Beyond de novo. One of the most robust ways to interpret exome data is the analysis of de novo mutations. However, in addition to the 1-2 de novo events that we can identify in every individual, there is a plethora of inherited variants that often look suspicious. Unfortunately, other than looking at monogenic recessive disorders, we are often incapable of understanding the importance of these inherited variants and tend to ignore them. A recent publication in Nature now overcomes this difficulty by applying a joint analysis of inherited and de novo variants in autism.
Coincidence. There are several coincidences, which made me chose last November’s Nature publication on autism for this post. First, we just came out of a teleconference on one of our epilepsy genes yesterday where we discussed the role of inherited variants in epileptic encephalopathies. Secondly, we had found a damaging de novo mutation in one of this publication’s candidate genes in one of our Kiel patients late last year. Third, I finally picked up the publication yesterday that was lying on my desk for the last six weeks. Even though I had given it several attempts before, this was the first time that I felt that I understood what it was all about. Here is the story about TADA.
Limitations of de novo. The story of the publication of a large consortium of autism researchers starts with a sobering observation. The authors sequenced almost 2,500 patient-parents trios and only found 18 genes with more than one de novo loss-of-function (LoF) mutation. While this is more than expected by chance, it is not a very satisfying observation. First, using stats, approximately two of these genes might have simply occurred by chance. Secondly, the proportion of cases explained through these de novo variants is very small. As the authors also observed an excess of inherited variants in these candidate genes, it raised their suspicion that aiming for a combined analysis of de novo and inherited variants may help delineate candidate genes in a more detailed manner. This was also somewhat a necessity for them as most of the > 15,000 samples they had access to were not sequenced as patient-parent trios.

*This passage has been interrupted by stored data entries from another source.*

Lemma trim_dashes s : ∃ n, s = dashes n +:+ trim_start_matches "-"%char s ∧
  ∀ d t, trim_start_matches "-"%char s = String d t → d ≠ "-"%char.
Proof.
  induction s as [|c s IH]; [by exists 0|]. cbn [trim_start_matches]. case_bool_decide as Hc.
  - subst c. destruct IH as (n & Hs & Hd). exists (S n). split; [|done]. by rewrite Hs at 1.
  - exists 0. split; [done|]. intros d t [= <- <-]. done.
Qed.
Lemma trim_of_dashes n d t : d ≠ "-"%char → trim_start_matches "-"%char (dashes n +:+ String d t) = String d t.
Proof.
  intros Hd. induction n as [|n IH]; [|done]. simpl. by rewrite bool_decide_false.
Qed.
Lemma looks_numeric_spec s : starts_with_digit (trim_start_matches "-"%char s) = true ↔ looks_numeric s.
Proof.
  split.
  - destruct (trim_dashes s) as (n & Hs & _). destruct (trim_start_matches "-"%char s) as [|d t]; [done|].
    intros Hd. by exists n, d, t.
  - intros (n & d & t & -> & Hd). rewrite trim_of_dashes; [done|]. intros ->. discriminate Hd.
Qed.

Lemma check_scoring_rule_Ok rule : check_scoring_rule rule = Ok tt ↔ valid_scoring_rule rule.
Proof.
  unfold check_scoring_rule, valid_scoring_rule. rewrite <- looks_numeric_spec.
  destruct (decide (score rule = "")) as [He|He].
  { rewrite bool_decide_true by done. rewrite He. split; [done|by intros [[=] _]]. }
  rewrite bool_decide_false by done. destruct (starts_with_digit _); cbn [negb]; [|naive_solver].
  destruct (decide (score rule ∈ zero_forms)); [rewrite bool_decide_true by done|rewrite bool_decide_false by done];
    naive_solver.
Qed.

Lemma check_procedure_states_Ok p :
  check_procedure_states p = Ok tt ↔
  initial_state p ∈ states p ∧ ∀ s, s ∈ terminal_states p → s ∈ states p.
Proof.
  unfold check_procedure_states. destruct (decide (initial_state p ∈ states p)) as [Hi|Hi];
    [rewrite bool_decide_true by done|rewrite bool_decide_false by done; naive_solver].
  cbn [negb]. rewrite check_each_Ok. split.
  - intros Hall. split; [done|]. intros s Hs. specialize (Hall s Hs).
    destruct (decide (s ∈ states p)); [done|]. by rewrite bool_decide_false in Hall.
  - intros [_ Hall] s Hs. by rewrite bool_decide_true by by apply Hall.
Qed.

Definition map_key (t : ProcedureTransition) : string * string := (from t, transition_action_key t).

Ltac decide_in H P :=
  destruct (decide P) as [?|?];
  [rewrite (bool_decide_true P) in H by done|rewrite (bool_decide_false P) in H by done];
  cbn [negb andb] in H; try discriminate H.

Lemma bool_decide_None {A} (o : option A) (D : base.Decision (o = None)) :
  bool_decide (o = None) = match o with None => true | Some _ => false end.
Proof. by destruct o; [apply bool_decide_eq_false|apply bool_decide_eq_true]. Qed.
Lemma bool_decide_is_Some {A} (o : option A) (D : base.Decision (is_Some o)) :
  bool_decide (is_Some o) = match o with None => false | Some _ => true end.
Proof. destruct o; [by apply bool_decide_eq_true; eauto|apply bool_decide_eq_false; by intros [??]]. Qed.

(** One round of the loop: the transition is valid and its key new. *)
Lemma check_transitions_cons p keys t ts :
  (∀ k n, keys !! k = Some n → (1 ≤ n)%N) →
  check_transitions p keys (t :: ts) = Ok tt ↔
  valid_transition p t ∧ keys !! map_key t = None ∧ check_transitions p (<[map_key t := 1%N]> keys) ts = Ok tt.
Proof.
  intros Hk. cbn [check_transitions]. fold (map_key t). rewrite !bool_decide_None, !bool_decide_is_Some.
  assert ((1 <? default 0 (keys !! map_key t) + 1)%N
          = match keys !! map_key t with None => false | Some _ => true end) as ->.
  { destruct (keys !! map_key t) as [n|] eqn:Hn; simpl; [|done]. apply Hk in Hn. apply N.ltb_lt. lia. }
  unfold valid_transition. split.
  - intros Hok. decide_in Hok (from t ∈ states p). decide_in Hok (to t ∈ states p).
    decide_in Hok (from t ∈ terminal_states p).
    destruct (transition_action t) as [a|], (on_timeout t) as [o|]; [discriminate Hok| | |discriminate Hok];
      cbn [andb] in Hok; (destruct (keys !! map_key t); [discriminate Hok|]).
    + split_and!; [done..| |done|done]. split; [done|by intros [??]].
    + split_and!; [done..| |done|done]. split; eauto.
  - intros ((Hf & Ht & Hn & Ha) & Hb & Hrec).
    rewrite (bool_decide_true (from t ∈ states p)), (bool_decide_true (to t ∈ _)),
      (bool_decide_false (from t ∈ terminal_states p)), Hb by done. cbn [negb].
    destruct (transition_action t) as [a|], (on_timeout t) as [o|]; cbn [andb]; [|done|done|].
    + destruct Ha as [_ Ha]. by discriminate Ha; eauto.
    + destruct Ha as [Ha _]. by destruct Ha.
Qed.

Lemma check_transitions_Ok p keys ts :
  (∀ k n, keys !! k = Some n → (1 ≤ n)%N) →
  check_transitions p keys ts = Ok tt ↔
  (∀ t, t ∈ ts → valid_transition p t) ∧ NoDup (map map_key ts) ∧ ∀ t, t ∈ ts → keys !! map_key t = None.
Proof.
  revert keys. induction ts as [|t ts IH]; intros keys Hk.
  { split; [|done]. intros _. split_and!; [by intros ? ?%elem_of_nil|constructor|by intros ? ?%elem_of_nil]. }
  rewrite check_transitions_cons, IH by
    first [done|intros k m [[_ <-]|[_ Hm]]%lookup_insert_Some; [lia|by eapply Hk]].
  cbn [map]. rewrite NoDup_cons. split.
  - intros (Hv & Hkt & Hall & Hnd & Hnone). split_and!; [| |done|].
    + intros t' [->|Hin]%elem_of_cons; [done|by apply Hall].
    + intros (t' & Heq & Hin)%list_elem_of_fmap. specialize (Hnone t' Hin). by rewrite <- Heq, lookup_insert_eq in Hnone.
    + intros t' [->|Hin]%elem_of_cons; [done|]. specialize (Hnone t' Hin). by apply lookup_insert_None in Hnone as [? _].
  - intros (Hall & [Hnin Hnd] & Hnone). split_and!; [apply Hall; by left|apply Hnone; by left| |done|].
    + intros t' Hin. apply Hall. by right.
    + intros t' Hin. apply lookup_insert_None. split; [apply Hnone; by right|].
      intros Heq. apply Hnin. rewrite Heq. by apply list_elem_of_fmap_2.
Qed.

Lemma valid_transition_kind p t : valid_transition p t →
  (∃ a, transition_action t = Some a ∧ on_timeout t = None) ∨
  (∃ o, transition_action t = None ∧ on_timeout t = Some o).
Proof.
  intros (_ & _ & _ & Ha). destruct (transition_action t) as [a|], (on_timeout t) as [o|].
  - destruct Ha as [_ Ha]. by discriminate Ha; eauto.
  - left. by exists a.
  - right. by exists o.
  - destruct Ha as [Ha _]. by destruct Ha.
Qed.

(** Among valid transitions the key determines action and timeout. *)
Lemma map_key_NoDup p ts : (∀ t, t ∈ ts → valid_transition p t) →
  NoDup (map map_key ts) ↔ NoDup (map transition_key ts).
Proof.
  intros Hv. assert (∀ t u, t ∈ ts → u ∈ ts → map_key t = map_key u ↔ transition_key t = transition_key u) as Hinj.
  { intros t u Ht%Hv%valid_transition_kind Hu%Hv%valid_transition_kind.
    unfold map_key, transition_key, transition_action_key.
    destruct Ht as [(a & -> & ->)|(o & -> & ->)], Hu as [(a' & -> & ->)|(o' & -> & ->)].
    all: split; [|congruence]; intros [= Hf Hk]; try discriminate Hk.
    - assert (a = a') as -> by exact Hk. by rewrite Hf.
    - assert (o = o') as -> by exact Hk. by rewrite Hf. }
  clear Hv. induction ts as [|t ts IH]; [by split; intros _; constructor|]. cbn [map]. rewrite !NoDup_cons, IH
    by (intros a b Ha Hb; apply Hinj; by right).
  assert (map_key t ∈ map map_key ts ↔ transition_key t ∈ map transition_key ts) as ->; [|done].
  rewrite !list_elem_of_fmap. split; intros (u & Hu & Hin); exists u; (split; [|done]);
    (apply Hinj; [by left|by right|done]).
Qed.

Lemma check_procedure_Ok p :
  (check_procedure_states p = Ok tt ∧ check_procedure_transitions p = Ok tt) ↔ valid_procedure p.
Proof.
  rewrite check_procedure_states_Ok. unfold check_procedure_transitions, valid_procedure.
  rewrite rbind_Ok. setoid_rewrite check_each_Ok.
  assert (∀ k n, (∅ : gmap (string * string) N) !! k = Some n → (1 ≤ n)%N) as Hempty
    by (intros k n Hk; by rewrite lookup_empty in Hk).
  pose proof (check_transitions_Ok p ∅ (transitions p) Hempty) as Hts.
  assert (∀ s, (if bool_decide (s ∈ terminal_states p) then Ok tt
     else if negb (existsb (λ t, bool_decide (from t = s)) (transitions p)) then
       Err (CedarPlusError.InvalidProcedure (proc_name p)
             ("non-terminal state " +:+ debug_str s +:+ " has no outgoing transitions — instances would be stuck"))
     else Ok tt) = Ok tt ↔ (s ∉ terminal_states p → ∃ t, t ∈ transitions p ∧ from t = s)) as Hout.
  { intros s. destruct (decide (s ∈ terminal_states p));
      [rewrite bool_decide_true by done; naive_solver|rewrite bool_decide_false by done].
    destruct (existsb _ _) eqn:He; cbn [negb].
    - apply existsb_True_elem in He as (t & Ht & Hs%bool_decide_eq_true). naive_solver.
    - split; [done|]. intros Hex. destruct Hex as (t & Ht & Hs); [done|].
      assert (existsb (λ t, bool_decide (from t = s)) (transitions p) = true); [|congruence].
      apply existsb_True_elem. exists t. by rewrite bool_decide_true. }
  split.
  - intros ([Hi Ht] & [] & (Hv & Hnd & _)%Hts & Hall). split_and!; [done..|by apply (map_key_NoDup p)|].
    intros s Hs. apply Hout. by apply Hall.
  - intros (Hi & Ht & Hv & Hnd & Hall). split; [done|]. exists tt. split.
    + apply Hts. split_and!; [done|by apply (map_key_NoDup p)|done].
    + intros s Hs. apply Hout. by apply Hall.
Qed.

(** ** Enforcement rules *)

Lemma check_duration_Ok rule field d : check_duration rule field d = Ok tt ↔ duration_ok d.
Proof.
  unfold check_duration, duration_ok. rewrite bool_decide_None.
  destruct (parse_duration d); split; [by eauto|done|done|by intros [? ?]].
Qed.
Lemma check_optional_Ok {A} (f : A → Result unit CedarPlusError) o :
  check_optional f o = Ok tt ↔ ∀ x, o = Some x → f x = Ok tt.
Proof. destruct o as [x|]; simpl; [|done]. split; [by intros Hx y [= <-]|]. intros Hx. by apply Hx. Qed.
Lemma rbind_unit_Ok {E B} (r : Result unit E) (k : Result B E) b :
  rbind r (λ _, k) = Ok b ↔ r = Ok tt ∧ k = Ok b.
Proof. destruct r as [[]|e]; simpl; [tauto|]. split; [done|by intros [? _]]. Qed.

Lemma check_enforcement_rule_Ok rule : check_enforcement_rule rule = Ok tt ↔ valid_rule rule.
Proof.
  unfold check_enforcement_rule, valid_rule.
  destruct (decide (receipt_kind (detect_trigger (detect rule)) ∈ known_receipt_kinds)) as [Hk|Hk];
    [rewrite bool_decide_true by done|rewrite bool_decide_false by done; cbn [negb]; naive_solver].
  cbn [negb]. destruct (N.eqb_spec (count_threshold (detect rule)) 0) as [He|He].
  { split; [done|]. intros (_ & Hlt & _). lia. }
  rewrite !rbind_unit_Ok, !check_optional_Ok, check_duration_Ok.
  setoid_rewrite check_duration_Ok. setoid_rewrite rbind_unit_Ok. setoid_rewrite check_optional_Ok.
  setoid_rewrite check_duration_Ok. split.
  - intros (? & ? & ? & ?). split_and!; [done|lia|done..].
  - intros (_ & _ & ? & ? & ? & ?). done.
Qed.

Therefore, they looked for a statistical model that was able to include both types of variation.
TADA. The transmission and de novo association test (TADA) provided the authors with a framework to include de novo, transmitted, and case-control variation in their samples. It is a test that weighs certain types of variation in the analysis, and a de novo loss-of-function mutation was weighted more heavily than a de novo missense mutation, which in turn was more heavily weighted than a transmitted loss-of-function mutation. In a previous methods paper, it was already shown that this method is more powerful to detect candidate genes than the analysis of de novo mutations alone. In brief, using this model, the list of candidate genes was both expanded and stratified with respect to statistical certainty. Depending on the cut-off the authors used, they identified a list of 33 or 107 genes, referred to as the TADA genes (link). And this is where the story really gets interesting.
107 candidates. The TADA analysis basically expands the list of genes in which de novo mutations were found and refines this list for candidate genes. Interestingly, many known genes for neurodevelopmental disorders are included in this list, which would not have been detected otherwise. For example, SHANK3 suddenly becomes significant, even though there was only a single case with a LoF de novo mutation. The supporting evidence for SHANK3 stems from two transmitted LoF variants and an excess of LoF variants in cases (0.06%) compared to controls (0%). The same applies to genes such as RELN and NRXN1. In other established genes such as TRIO, the transmitted LoF variants compensate for a small increase of LoF variants in cases compared to controls. And there are also genes in which only the case-control comparison adds to the overall significance, as in the case of GABRB3, which initially didn’t rise above genomic noise with one loss-of-function and one missense mutation. GABRB3 is significant due to a prominent overrepresentation of loss-of-function variants in cases (0.12%) compared to controls (0.2%). The authors perform various pathway analyses on the TADA genes and establish that these genes basically fall into three big categories: synaptic transmission, chromatin remodeling, and transcriptional regulation.
What you need to know about TADA. We have ignored transmitted variants so far unless they point towards a monogenic recessive disease. The basic concept of the combined de novo and transmission analysis is the realization that candidate genes for neurodevelopmental disorders may confer different types of risk to disease. Some variant may be causative (de novo), others only contributory and transmitted. Including the information on the inherited variants may therefore help find causative genes in situations when a single de novo mutation is insufficient. This framework can easily be applied to other data sets such as our combined E2 epilepsy data set or the joint EuroEPINOMICS-RES data set, combining this with case control data that we have accumulated in other epilepsies such non-lesional focal epilepsies and IGE/GGE. I would even go as far as saying that this type of systematic joint analysis will be one of our major tasks in the future.